**WORK TASK**
Could you report every line from the entries that includes the word "match"?

**DATA TO PROCESS**
(* ===== verification/ExactlyOnce.v ===== *)
(** Exactly-once output ([pkg/sinks/transactional.go], driven as
    [pkg/runtime/subtask.go] drives a sink): a sink is run, dies at any system
    call, and is restored from a later checkpoint, any number of times; when a
    run finally completes, the committed files hold what each run wrote between
    its own cut and the next one's, once. *)
From S2P Require Import Prelude Core Strconv Crc32 Transactional TransactionalSpec.

(** * Runs *)

(** What the runtime asks of a sink after [Open] and [Restore]. *)
Inductive sink_op :=
| OpWrite (rec : Record_)
| OpSnapshot
| OpNotify (checkpointID : Z).

(** A notification that fails is logged and the run goes on. *)
Definition run_op (o : sink_op) : SM unit :=
  match o with
  | OpWrite rec => Write rec
  | OpSnapshot => _ ← Snapshot; mret tt
  | OpNotify id => fun ts => (Ok tt, (NotifyCheckpointComplete id ts).2)
  end.

(** The payload of the checkpoint a run restores: nothing if it starts afresh. *)
Definition payload_of_cut (k : Z) : bytes := if k =? 0 then [] else put_uint64 k.

Definition start_sink (subtask : bytes * Z) (k : Z) : SM unit :=
  _ ← Open subtask; Restore (payload_of_cut k).

(** The operations up to the first that fails: how many succeeded. *)
Fixpoint run_ops (l : list sink_op) (ts : Transactional * fsys) : nat * (Transactional * fsys) :=
  match l with
  | [] => (0%nat, ts)
  | o :: l =>
      match run_op o ts with
      | (Err _, ts) => (0%nat, ts)
      | (Ok _, ts) => let '(n, ts) := run_ops l ts in (S n, ts)
      end
  end.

**RESPONSE**
  match o with
  match l with
      match run_op o ts with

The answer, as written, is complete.